Na mesma linha, Francisco Ferreira, presidente da organização ambiental Zero, assinala que não é certa a disponibilidade por parte das empresas petrolíferas para fazer novos investimentos, já que, mais tarde, podem enfrentar resistência de uma próxima administração, e estes precisam de um período significativo para serem amortizados e rentabilizarem, ao passo que as próprias instalações demoram tempo a erguer-se.

Clima em cheque

A maior das consequências, acredita Alice Khouri, responsável do departamento Legal da energética Helexia, é “ter uma das maiores economias mundiais, e maiores poluidores também (o segundo maior responsável por emissões de gases de efeito estufa a nível mundial), a oficialmente deixar de considerar as metas e limites que o Acordo de Paris”, o que considera “muito perigoso” em termos do objetivo de conter e reverter as alterações climáticas. “Sem a cooperação e o financiamento de todos os países, especialmente de um país com tanto impacto financeiro mundial e emissor de GHG, será mais difícil fazer progressos”, lamenta. Ainda assim, Angela Lucas ressalva que a descarbonização “pode-se atrasar mas não vai morrer o caminho rumo à transição energética, porque os EUA saem do acordo de Paris”.

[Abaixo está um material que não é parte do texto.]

Lemma wp_handler_unicode c : echo_ok (echo c) -> (length (rx (u := u) (dev c)) < fuel)%nat ->
  wp (handler_unicode fuel (Some u)) (fun _ c' => rx (u := u) (dev c') = [] /\
    echo c' = (uni_run (echo c) (rx (u := u) (dev c))).1 /\
    tx (u := u) (dev c') = tx (u := u) (dev c) ++ (uni_run (echo c) (rx (u := u) (dev c))).2) c.
Proof.
  intros He Hlen. unfold handler_unicode. wp_step. unfold on_dev at 1. wp_step. eapply wp_expect; [done|]. cbv beta.
  set (c1 := mkConsole (dev c) (echo c)).
  pose proof (wp_receive u fuel dev (fun d c => mkConsole d (echo c)) (unicode_byte fuel u)
    (fun dn c2 => echo c2 = (uni_run (echo c) dn).1 /\ tx (u := u) (dev c2) = tx (u := u) (dev c) ++ (uni_run (echo c) dn).2) c1) as H.
  eapply wp_mono; [|apply H]; try done.
  - cbn. by rewrite app_nil_r.
  - intros dn s1 d' [H1 H2] H3 H4. split; [done|]. cbn [dev]. congruence.
  - intros dn b rest s1 d' [H1 H2] H3 H4 H5. apply wp_unicode_byte; cbn [dev echo]; rewrite H1; [by apply uni_run_ok|].
    intros d2 [Hr Ht]. cbn [dev echo]. split; [congruence|]. rewrite uni_run_snoc. split; [done|].
    cbn [snd]. rewrite Ht, H5, H2, app_assoc. done.
Qed.
End unicode_handler.

(** ** Typed text *)

(** A character the handler does not treat as a control: a printable scalar value. *)
Definition printable (c : Z) : Prop := scalar c /\ 0x20 <= c /\ c <> 0x7f.
Definition typed (cs : list Z) : list Z := cs ≫= encode_utf8.

Lemma encode_high c : 0x80 <= c -> scalar c -> Forall (fun b => 0x80 <= b < 256) (encode_utf8 c).
Proof.
  unfold scalar, encode_utf8. intros Hc Hs. rewrite (proj2 (Z.ltb_ge c 0x80)) by lia.
  repeat case_match; repeat constructor; Z.to_euclidean_division_equations; lia.
Qed.

Lemma buffered_nil d : decoder_ok d -> buffered d = [] <-> has_pending d = false.
Proof.
  intros [Hb Hl _]. unfold buffered, has_pending. rewrite Z.ltb_ge. split; intros H.
  - apply (f_equal length) in H. rewrite length_take in H. simpl in H. lia.
  - by replace (Z.to_nat (dlen d)) with 0%nat by lia.
Qed.

(** A byte of a multi-byte sequence. *)
Lemma uni_step_high e b : 0x80 <= b -> echo_ok e ->
  exists d, decoder_ok d /\ buffered d = (push_spec (buffered (decoder e)) b).2 /\
    uni_step e b = after_push (push_spec (buffered (decoder e)) b).1 (set_decoder d e).
Proof.
  intros Hb He. unfold uni_step.
  rewrite (proj2 (Z.eqb_neq b 13)), (proj2 (Z.eqb_neq b 10)), (proj2 (Z.eqb_neq b 8)), (proj2 (Z.eqb_neq b 0x7f)), (proj2 (Z.ltb_ge b 0x80)) by lia.
  pose proof (wp_decoder_push (decoder e) b (eo_decoder _ He)) as Hp. unfold wp in Hp. cbn [orb].
  destruct (push b (decoder e)) as [r d| |]; [|done|done]. destruct Hp as [Hd Hr]. exists d. rewrite <-Hr. done.
Qed.

Lemma set_decoder_twice d1 d2 e : set_decoder d2 (set_decoder d1 e) = set_decoder d2 e.
Proof. done. Qed.

Lemma uni_run_completes bs : forall e c, Forall (fun b => 0x80 <= b < 256) bs -> echo_ok e ->
  completes (feed (buffered (decoder e)) bs) c ->
  exists d, decoder_ok d /\ has_pending d = false /\
    uni_run e bs = (push_width (char_display_width c) (set_decoder d e), encode_utf8 c).
Proof.
  induction bs as [|b bs IH]; intros e c Hb He Hc; [by apply completes_nil in Hc|].
  apply Forall_cons in Hb as [Hb Hbs]. destruct (uni_step_high e b) as (d & Hd & Hbuf & Hst); [lia|done|].
  rewrite feed_cons, completes_cons in Hc. cbn [uni_run]. rewrite Hst.
  destruct Hc as [[Hnil Hr]|[Hr Hc]]; rewrite Hr; cbn [after_push].
  - exists d. destruct bs as [|b' bs]; [|by rewrite feed_cons in Hnil]. cbn [uni_run]. rewrite app_nil_r.
    split; [done|]. split; [|done]. apply buffered_nil; [done|]. rewrite Hbuf.
    unfold push_spec in Hr |- *. repeat case_match; done.
  - destruct (IH (set_decoder d e) c Hbs) as (d' & Hd' & Hp & ->); [by apply set_decoder_ok|by cbn [decoder set_decoder]; rewrite Hbuf|].
    by exists d'.
Qed.

(** One printable character, typed with nothing pending. *)
Lemma uni_run_char e c : printable c -> echo_ok e -> has_pending (decoder e) = false ->
  exists d, decoder_ok d /\ has_pending d = false /\
    uni_run e (encode_utf8 c) = (push_width (if c <? 0x80 then 1 else char_display_width c) (set_decoder d e), encode_utf8 c).
Proof.
  intros (Hs & H1 & H2) He Hp. destruct (Z.ltb_spec c 0x80) as [Hc|Hc].
  - exists (decoder e). split; [apply He|]. split; [done|]. unfold encode_utf8. rewrite (proj2 (Z.ltb_lt c 0x80)) by done.
    cbn [uni_run]. unfold uni_step. rewrite Hp, (proj2 (Z.ltb_lt c 0x80)) by done.
    rewrite (proj2 (Z.eqb_neq c 13)), (proj2 (Z.eqb_neq c 10)), (proj2 (Z.eqb_neq c 8)), (proj2 (Z.eqb_neq c 0x7f)) by lia. cbn [orb].
    unfold encode_utf8. rewrite (proj2 (Z.ltb_lt c 0x80)) by done. by destruct e.
  - apply uni_run_completes; [by apply encode_high|done|]. rewrite (proj2 (buffered_nil _ (eo_decoder _ He)) Hp).
    apply feed_complete_iff; [|done]. eapply Forall_impl; [by apply encode_high|]. simpl. lia.
Qed.

Lemma uni_run_app e bs1 bs2 : uni_run e (bs1 ++ bs2) =
  ((uni_run (uni_run e bs1).1 bs2).1, (uni_run e bs1).2 ++ (uni_run (uni_run e bs1).1 bs2).2).
Proof.
  revert e. induction bs1 as [|b bs1 IH]; intros e; simpl; [by destruct (uni_run e bs2)|].
  destruct (uni_step e b) as [e1 o]. rewrite IH. destruct (uni_run e1 bs1) as [e2 os]. simpl. by rewrite app_assoc.
Qed.

Lemma push_width_pending w e : decoder (push_width w e) = decoder e.
Proof. unfold push_width. repeat case_match; done. Qed.

(** Printable text is echoed as it is, and ends with nothing pending. *)
Lemma uni_run_typed cs : forall e, Forall printable cs -> echo_ok e -> has_pending (decoder e) = false ->
  (uni_run e (typed cs)).2 = typed cs /\ has_pending (decoder (uni_run e (typed cs)).1) = false.
Proof.
  induction cs as [|c cs IH]; intros e Hcs He Hp; [done|]. apply Forall_cons in Hcs as [Hc Hcs].
  change (typed (c :: cs)) with (encode_utf8 c ++ typed cs). rewrite uni_run_app.
  destruct (uni_run_char e c Hc He Hp) as (d & Hd & Hdp & ->). cbn [fst snd].
  edestruct IH as [-> ->]; [done| | |done]; [by apply push_width_ok, set_decoder_ok|by rewrite push_width_pending].
Qed.

(** The line editor: erasing after typing one character takes back its columns. *)
Lemma uni_run_snoc_run e bs b : (uni_run e (bs ++ [b])).2 = (uni_run e bs).2 ++ (uni_step (uni_run e bs).1 b).2.
Proof. by rewrite uni_run_snoc. Qed.

Lemma uni_erase e c : printable c -> echo_ok e -> has_pending (decoder e) = false ->
  (if c <? 0x80 then 1 else char_display_width c) <> 0 ->
  (uni_run e (encode_utf8 c ++ [0x7f])).2 =
    encode_utf8 c ++ concat (repeat [8; 32; 8] (Z.to_nat (if c <? 0x80 then 1 else char_display_width c))).
Proof.
  intros Hc He Hp Hw. rewrite uni_run_snoc_run. destruct (uni_run_char e c Hc He Hp) as (d & Hd & Hdp & ->). cbn [fst snd]. f_equal.
  set (w := if c <? 0x80 then 1 else char_display_width c) in *. set (e1 := set_decoder d e).
  assert (He1 : echo_ok e1) by by apply set_decoder_ok.
  destruct (push_width_line w e1 He1 Hw) as [Hok Hl]. destruct (pop_width_line _ Hok) as (_ & Hpop & _).
  unfold uni_step. change (0x7f =? 13) with false. change (0x7f =? 10) with false. change (0x7f =? 8) with false. change (0x7f =? 0x7f) with true.
  cbn [orb]. rewrite push_width_pending. change (decoder e1) with d. rewrite Hdp, Hpop, Hl.
  assert (Hlast : last (drop (length (line e1) + 1 - LINEBUF_CAP) (line e1 ++ [w])) = Some w).
  { rewrite drop_app_le by (unfold LINEBUF_CAP; lia). by rewrite last_app. }
  by rewrite Hlast.
Qed.
(** A request that the device serves before the driver gets to mark
    it as in progress is waited for without end: the mark overwrites the status
    the device has written. *)
Theorem early_completion_hangs {B} `{!BlockDevice B} {P} `{!Mmio P} (disk_of : P -> B) left tick head_pa status_pa fuel page data_pa b write (v : vdisk P) :
  blk_device disk_of left tick -> apart head_pa status_pa (frame_addr page) data_pa -> 0 <= b < U32 ->
  v_pages v = Some page -> v_locked v = false ->
  left (mmio_write 4 (VIRTIO0 + VIRTIO_MMIO_QUEUE_NOTIFY) 0 (v_dev v)) = Some O ->
  rw head_pa status_pa tick fuel data_pa b write v = Hang "loop: out of fuel".
Proof.
  intros Hdev Hap Hb Hpg Hlk Hleft.
  destruct (rw_asked tick head_pa status_pa fuel page data_pa b write v Hap Hb Hpg Hlk) as (v1 & (m1 & Hq & He & ->) & ->).
  destruct (bd_serve _ _ _ Hdev (set_v_dev (mmio_write 4 (VIRTIO0 + VIRTIO_MMIO_QUEUE_NOTIFY) 0 (v_dev v))
    (set_v_pm (set_mem m1 (v_pm v)) (set_v_locked true (set_v_sie false v)))) page Hleft Hpg) as [d2 Hs].
  destruct (serve _ _ _) as [disk' m2]. destruct Hs as (Ht & _ & Hl2).
  unfold finish. rewrite (bind_run _ _ _ _ _ Ht). erewrite bind_run by reflexivity. erewrite bind_run by reflexivity.
  assert (Hff : Forall is_byte [0xFF]) by (repeat constructor; lia).
  destruct (v_sie v); (erewrite bind_run by reflexivity); apply (poll_forever disk_of left tick Hdev); try done;
    apply (bytes_at_same _ status_pa [0xFF] Hff).
Qed.

Lemma early_completion_hangs_witness : rw 0x5000 0x5100 sim_tick 1000 0x10000 7 false (sim_disk 0) = Hang "loop: out of fuel".
Proof.
  apply (early_completion_hangs sd_disk sd_left sim_tick 0x5000 0x5100 1000 (mkFrame 0x3000) 0x10000 7 false (sim_disk 0) sim_blk sim_apart);
    [unfold U32; lia|reflexivity|reflexivity|reflexivity].
Defined.

(** C12: one disk request, for any device that serves a notified request after
    [n] ticks. When the device is still busy as the driver marks the status byte
    in progress, one tick after the notification, the call returns with
    exactly the block asked for transferred ([transferred]: a read has it in the
    buffer, a write on the disk, nothing else changes, lock and interrupts are
    as before); when the device has finished by then, the mark overwrites its
    status and the call never returns. *)
Theorem disk_rw_correct {B} `{!BlockDevice B} {P} `{!Mmio P} (disk_of : P -> B) left tick head_pa status_pa fuel page data_pa b write n (v : vdisk P) :
  blk_device disk_of left tick -> apart head_pa status_pa (frame_addr page) data_pa -> 0 <= b < U32 ->
  v_pages v = Some page -> v_locked v = false -> Forall is_byte (disk_read (disk_of (v_dev v)) b) ->
  left (mmio_write 4 (VIRTIO0 + VIRTIO_MMIO_QUEUE_NOTIFY) 0 (v_dev v)) = Some n -> (n <= fuel)%nat ->
  match n with
  | O => rw head_pa status_pa tick fuel data_pa b write v = Hang "loop: out of fuel"
  | S _ => wp (rw head_pa status_pa tick fuel data_pa b write) (transferred disk_of head_pa status_pa (frame_addr page) data_pa b write v) v
  end.
Proof.
  intros Hdev Hap Hb Hpg Hlk Hbytes Hleft Hf. destruct n as [|n].
  - by apply (early_completion_hangs disk_of left tick head_pa status_pa fuel page).
  - by apply (wp_disk_rw disk_of left tick head_pa status_pa fuel page data_pa b write n).
Qed.

Lemma disk_rw_correct_witness :
  wp (rw 0x5000 0x5100 sim_tick 9 0x10000 7 false) (fun _ v' => bytes_at (mem (v_pm v')) 0x10000 BLOCK_SIZE = replicate BLOCK_SIZE 1) (sim_disk 4).
Proof.
  assert (Hr : disk_read (sd_disk (v_dev (sim_disk 4))) 7 = replicate BLOCK_SIZE 1) by (vm_compute; reflexivity).
  eapply wp_mono; [|apply (disk_rw_correct sd_disk sd_left sim_tick 0x5000 0x5100 9 (mkFrame 0x3000) 0x10000 7 false 4 (sim_disk 4) sim_blk sim_apart)].
  - intros [] v' [[_ H] _]. rewrite H. exact Hr.
  - unfold U32. lia.
  - reflexivity.
  - reflexivity.
  - rewrite Hr. apply Forall_replicate. unfold is_byte. lia.
  - reflexivity.
  - lia.
Defined.

(** A device of registers *)
Record vregs := mkVregs { vr_of : Z -> Z }.
#[export] Instance vregs_mmio : Mmio vregs := {
  mmio_read _ a d := (vr_of d (a - VIRTIO0), d);
  mmio_write _ a x d := if a =? VIRTIO0 + VIRTIO_MMIO_DEVICE_FEATURES then d else mkVregs (upd (vr_of d) (a - VIRTIO0) x);
}.
Lemma vregs_ok : virtio_regs vr_of.
Proof.
  split; simpl.
  - intros off d _. by rewrite Z.add_simpl_l.
  - intros off x d o Ho _. rewrite (proj2 (Z.eqb_neq _ _)); [simpl; by rewrite Z.add_simpl_l|].
    unfold WRITABLE in Ho. rewrite !elem_of_cons in Ho. destruct Ho as [->|[->|[->|[->|[->|[->|Ho]]]]]]; [done..|]. by apply elem_of_nil in Ho.
  - done.
Qed.
Definition legacy_disk : vregs := mkVregs (fun off => if off =? 0 then 0x74726976 else if off =? 4 then 1 else if off =? 8 then 2 else
  if off =? 12 then 0x554d4551 else if off =? 0x10 then 0x30006e54 else if off =? 0x34 then 1024 else 0).

(** Initialisation of a legacy virtio disk: with the identification
    registers of one and a queue of at least eight entries the driver takes a
    fresh page of the kernel pool, gives its page number and the queue size to
    the device, and leaves the device in the state driver-ok; a second call
    changes nothing. The feature word it clears bits of is the device's, which
    is read-only, so the features stay as the device offers them. *)
Theorem virtio_init_correct {P} `{!Mmio P} (regs : P -> Z -> Z) kb ub (v : vdisk P) : virtio_regs regs ->
  v_locked v = false -> v_init_done v = false ->
  regs (v_dev v) VIRTIO_MMIO_MAGIC_VALUE = 0x74726976 -> regs (v_dev v) VIRTIO_MMIO_VERSION = 1 ->
  regs (v_dev v) VIRTIO_MMIO_DEVICE_ID = 2 -> regs (v_dev v) VIRTIO_MMIO_VENDOR_ID = 0x554d4551 ->
  NUM_DESCS <= regs (v_dev v) VIRTIO_MMIO_QUEUE_NUM_MAX -> pmem_inv kb ub (v_pm v) -> 0 < allocable (inner (region true (v_pm v))) ->
  wp virtio_init (fun _ v' => exists page, v_pages v' = Some (mkFrame page) /\ alloc_post kb ub true (v_pm v) page (v_pm v') /\
    regs (v_dev v') VIRTIO_MMIO_STATUS = 15 /\ regs (v_dev v') VIRTIO_MMIO_QUEUE_NUM = 8 /\
    regs (v_dev v') VIRTIO_MMIO_QUEUE_PFN = page / PGSIZE /\ regs (v_dev v') VIRTIO_MMIO_GUEST_PAGE_SIZE = PGSIZE /\
    regs (v_dev v') VIRTIO_MMIO_DEVICE_FEATURES = regs (v_dev v) VIRTIO_MMIO_DEVICE_FEATURES /\
    v_locked v' = false /\ virtio_init v' = Ret tt v') v.
Proof.
  intros HR Hl Hi H1 H2 H3 H4 H5 Hinv Hfree. remember (regs (v_dev v)) as f eqn:Hf.
  assert (Ha : agree regs f v) by (intros o; by subst f).
  unfold virtio_init. wp_step. unfold lock_disk. wp_step. wp_step. rewrite Hl. do 3 wp_step.
  cbn [v_init_done set_v_locked]. rewrite Hi. wp_step. unfold set_up_device. wp_step.
  eapply wp_mono; [|by apply (wp_valid_device regs HR f)]. intros ? ? [-> ->]. cbn [negb].
  wp_step. eapply (wp_reg_write regs HR f); [done|listed|unfold U32; by split|]. intros d1 H1a.
  wp_step. eapply (wp_reg_write regs HR); [exact H1a|listed|unfold U32; by split|]. intros d2 H2a.
  wp_step. eapply (wp_reg_read regs HR); [exact H2a|listed|].
  wp_step. eapply (wp_features_write regs HR); [exact H2a|]. intros d3 H3a.
  wp_step. eapply (wp_reg_write regs HR); [exact H3a|listed|unfold U32; by split|]. intros d4 H4a.
  wp_step. eapply (wp_reg_read regs HR); [exact H4a|listed|]. rewrite upd_eq.
  match goal with |- wp (if ?b then _ else _) _ _ => change b with false end. cbn iota.
  wp_step. eapply (wp_reg_write regs HR); [exact H4a|listed|unfold U32; by split|]. intros d5 H5a.
  wp_step. eapply (wp_reg_read regs HR); [exact H5a|listed|]. rewrite !upd_ne by done. unfold NUM_DESCS in H5.
  rewrite (proj2 (Z.eqb_neq _ _)), (proj2 (Z.ltb_ge _ _)) by (unfold NUM_DESCS; lia).
  wp_step. eapply (wp_reg_write regs HR); [exact H5a|listed|unfold U32; by split|]. intros d6 H6a.
  wp_step. apply (wp_queue_page kb ub); [done|done|]. intros page s' Hpage Hpost. wp_step. unfold expect. do 3 wp_step.
  wp_step. eapply (wp_reg_write regs HR); [exact H6a|listed|unfold U32, PGSIZE; by split|]. intros d7 H7a.
  wp_step. eapply (wp_reg_write regs HR); [exact H7a|listed|by apply Z.mod_pos_bound|]. intros d8 H8a.
  wp_step. eapply (wp_reg_write regs HR); [exact H8a|listed|unfold U32; by split|]. intros d9 H9a.
  wp_step. eapply (wp_reg_write regs HR); [exact H9a|listed|unfold U32; by split|]. intros d10 H10a.
  wp_step. unfold unlock_disk. wp_step. exists page. unfold agree in H10a. cbn in H10a.
  cbn -[virtio_init]. rewrite !H10a. split_and!; [done|done| | | | | |done|by unfold virtio_init, lock_disk; vm_compute].
  all: repeat first [rewrite upd_eq|rewrite upd_ne by done]; try done.
  unfold wrap32. apply Z.mod_small. unfold U32, PGSIZE. pose proof (Z.div_pos page 4096). pose proof (Z.div_lt_upper_bound page 4096 (2 ^ 32)). lia.
Qed.

Lemma virtio_init_correct_witness :
  wp virtio_init (fun _ v' => exists page, v_pages v' = Some (mkFrame page) /\ vr_of (v_dev v') VIRTIO_MMIO_QUEUE_PFN = page / PGSIZE)
    (mkVdisk demo legacy_disk None false false true).
Proof.
  eapply wp_mono; [|apply (virtio_init_correct vr_of demo_kb demo_ub (mkVdisk demo legacy_disk None false false true) vregs_ok); try reflexivity; [done|exact demo_inv]].
  intros [] v' (page & H1 & _ & _ & _ & H2 & _). by exists page.
Defined.
(* ===== verification/Asm.v ===== *)
(** * The assembly routines ([asm/switch.S], [asm/vector.S], [asm/enter.S], [asm/boot.S])

    Instructions on registers, memory words and control registers; each routine
    is the list of its instructions, in the order of the file. What a routine
    calls in Rust is a parameter. *)
From stdpp Require Import functions.
From S2P Require Import Prelude Machine.
Import Machine.Reg.

(** ** Instructions *)

Inductive csr := c_sie | c_sepc | c_sstatus | c_mscratch | c_mip.
#[export] Instance csr_eq_dec : EqDecision csr.
Proof. solve_decision. Defined.

Inductive instr :=
  | sd (rs : reg) (off : Z) (base : reg)
  | ld (rd : reg) (off : Z) (base : reg)
  | addi (rd rs : reg) (imm : Z)
  | mv (rd rs : reg)
  | li (rd : reg) (imm : Z)
  | add (rd rs1 rs2 : reg)
  | sub (rd rs1 rs2 : reg)
  | mul (rd rs1 rs2 : reg)
  | csrw (c : csr) (rs : option reg)      (** [None] is the register [zero] *)
  | csrrw (rd : reg) (c : csr) (rs : reg)
  | csrs (c : csr) (rs : reg)
  | csrc (c : csr) (rs : reg).

(** Registers, the 64-bit words of memory by their address, control registers. *)
Record cpu := mkCpu { regs : reg -> Z; words : Z -> Z; csr_of : csr -> Z }.
Definition set_regs f c := mkCpu (f (regs c)) (words c) (csr_of c).
Definition set_words f c := mkCpu (regs c) (f (words c)) (csr_of c).
Definition set_csr f c := mkCpu (regs c) (words c) (f (csr_of c)).

Definition aligned (a : Z) : bool := a mod 8 =? 0.

(** One instruction; a misaligned access traps, which no routine expects. *)
Definition exec_instr (i : instr) (c : cpu) : option cpu :=
  let R := regs c in
  match i with
  | sd rs off base => let a := wrap64 (R base + off) in if aligned a then Some (set_words (fun m => <[a := R rs]> m) c) else None
  | ld rd off base => let a := wrap64 (R base + off) in if aligned a then Some (set_regs (fun r => <[rd := words c a]> r) c) else None
  | addi rd rs imm => Some (set_regs (fun r => <[rd := wrap64 (R rs + imm)]> r) c)
  | mv rd rs => Some (set_regs (fun r => <[rd := R rs]> r) c)
  | li rd imm => Some (set_regs (fun r => <[rd := wrap64 imm]> r) c)
  | add rd x y => Some (set_regs (fun r => <[rd := wrap64 (R x + R y)]> r) c)
  | sub rd x y => Some (set_regs (fun r => <[rd := wrap64 (R x - R y)]> r) c)
  | mul rd x y => Some (set_regs (fun r => <[rd := wrap64 (R x * R y)]> r) c)
  | csrw k o => Some (set_csr (fun f => <[k := match o with Some rs => R rs | None => 0 end]> f) c)
  | csrrw rd k rs => Some (set_regs (fun r => <[rd := csr_of c k]> r) (set_csr (fun f => <[k := R rs]> f) c))
  | csrs k rs => Some (set_csr (fun f => <[k := Z.lor (f k) (R rs)]> f) c)
  | csrc k rs => Some (set_csr (fun f => <[k := Z.ldiff (f k) (R rs)]> f) c)
  end.

Fixpoint run (l : list instr) (c : cpu) : option cpu :=
  match l with
  | [] => Some c
  | i :: l => c' ← exec_instr i c; run l c'
  end.

(** ** The routines *)

(** [switch_context]; the result is the address [ret] jumps to. *)
Definition switch_context_body : list instr :=
  [sd ra 0 a0; sd sp 8 a0; sd s0 16 a0; sd s1 24 a0; sd s2 32 a0; sd s3 40 a0; sd s4 48 a0; sd s5 56 a0; sd s6 64 a0;
   sd s7 72 a0; sd s8 80 a0; sd s9 88 a0; sd s10 96 a0; sd s11 104 a0;
   ld ra 0 a1; ld sp 8 a1; ld s0 16 a1; ld s1 24 a1; ld s2 32 a1; ld s3 40 a1; ld s4 48 a1; ld s5 56 a1; ld s6 64 a1;
   ld s7 72 a1; ld s8 80 a1; ld s9 88 a1; ld s10 96 a1; ld s11 104 a1].
Definition switch_context (c : cpu) : option (cpu * Z) := c' ← run switch_context_body c; Some (c', regs c' ra).

(** [kernel_vector], up to the call and after it *)
Definition kernel_vector_entry : list instr :=
  [addi sp sp (-256);
   sd ra 0 sp; sd sp 8 sp; sd gp 16 sp; sd tp 24 sp; sd t0 32 sp; sd t1 40 sp; sd t2 48 sp; sd s0 56 sp; sd s1 64 sp;
   sd a0 72 sp; sd a1 80 sp; sd a2 88 sp; sd a3 96 sp; sd a4 104 sp; sd a5 112 sp; sd a6 120 sp; sd a7 128 sp;
   sd s2 136 sp; sd s3 144 sp; sd s4 152 sp; sd s5 160 sp; sd s6 168 sp; sd s7 176 sp; sd s8 184 sp; sd s9 192 sp;
   sd s10 200 sp; sd s11 208 sp; sd t3 216 sp; sd t4 224 sp; sd t5 232 sp; sd t6 240 sp;
   mv a0 sp].
Definition kernel_vector_exit : list instr :=
  [ld ra 0 sp; ld gp 16 sp; ld t0 32 sp; ld t1 40 sp; ld t2 48 sp; ld s0 56 sp; ld s1 64 sp;
   ld a0 72 sp; ld a1 80 sp; ld a2 88 sp; ld a3 96 sp; ld a4 104 sp; ld a5 112 sp; ld a6 120 sp; ld a7 128 sp;
   ld s2 136 sp; ld s3 144 sp; ld s4 152 sp; ld s5 160 sp; ld s6 168 sp; ld s7 176 sp; ld s8 184 sp; ld s9 192 sp;
   ld s10 200 sp; ld s11 208 sp; ld t3 216 sp; ld t4 224 sp; ld t5 232 sp; ld t6 240 sp;
   addi sp sp 256].
Definition kernel_vector (handler : cpu -> option cpu) (c : cpu) : option cpu :=
  c1 ← run kernel_vector_entry c;
  c2 ← handler c1;
  run kernel_vector_exit c2.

O membro sénior do Bruegel vê dois grandes riscos para a transição energética, que decorrem das novas políticas norte-americanas. Por um lado, preços mais baixos do petróleo podem reduzir a competitividade de tecnologias de baixo carbono, atrasando o respetivo desenvolvimento. Por outro lado, a aposta no fóssil dita que os consumidores continuarão a usar produtos com base em energia fóssil, tanto os domésticos (do aquecimento até carros a combustão) como os industriais, o que vai tornar “muito complicado descarbonizar, até para o próximo presidente”.

Francisco Ferreira fala num “retrocesso enorme”, com a saída do Acordo de Paris, e relembra a responsabilidade histórica dos Estados Unidos ao nível das emissões de gases com efeito de estufa, que “devia ser assumida devidamente”. Esta posição dos Estados Unidos poderá, inclusivamente, servir de “desculpa” para outros países decidirem não atuar no quadro do Acordo de Paris, prevê. Em paralelo, e apesar de considerar expectável a saída do Acordo de Paris, o presidente da Zero que “é na mudança de direção em relação à legislação ambiental que se nota uma agressividade maior”, assim como na declaração de emergência energética.

"Infelizmente, serão as consequências das alterações climáticas a traduzir-se economicamente e a obrigar a um retrocesso [destas novas políticas].”

Francisco Ferreira

Presidente da Zero

A ordem executiva exibe ainda uma lista das ações presidenciais e regulatórias que devem ser revogadas ou revistas. Entre elas, encontram-se várias referentes às alterações climáticas. É desmantelado o grupo de trabalho para o Custo Social dos Gases com Efeito de Estufa, sendo descartados quaisquer documentos e recomendações feitas pelo mesmo, para efeitos de políticas governamentais. Entre os documentos que deixam de ser considerados está o Relatório de Monitorização e Medição dos Gases com Efeito de Estufa, que se integrava na Estratégia Nacional para Avançar numa Medição, Monitorização e Sistema de Informação Integrados dos Gases com Efeito de Estufa nos Estados Unidos.

Uma ordem que já conta décadas, remontando a 1977 e assinada pelo presidente Jimmy Carter, e que se debruça sobre a proteção ambiental nos processos de licenciamento, é desde já revogada, com o objetivo de um “licenciamento eficiente”. Neste capítulo, os responsáveis de todas as agências relacionadas “devem encetar todos os esforços possíveis para eliminar todos os atrasos nos processos de licenciamento”. A administração quer facilitar o licenciamento e construção de infraestrutura de transporte de energia e outra infraestrutura crítica, com destaque para gasodutos. As agências “não podem usar metodologias que são arbitrárias ou motivadas ideologicamente”, lê-se ainda.

Fazendo um balanço geral, a conclusão não é positiva. As políticas da nova administração norte-americana têm “resultados negativos para todos mas também para os Estados Unidos, a longo prazo. Torna-se difícil perceber em que medida podem existir resultados positivos”, pontua João Galamba. E Francisco Ferreira remata: “Infelizmente, serão as consequências das alterações climáticas a traduzir-se economicamente e a obrigar a um retrocesso [destas novas políticas]”.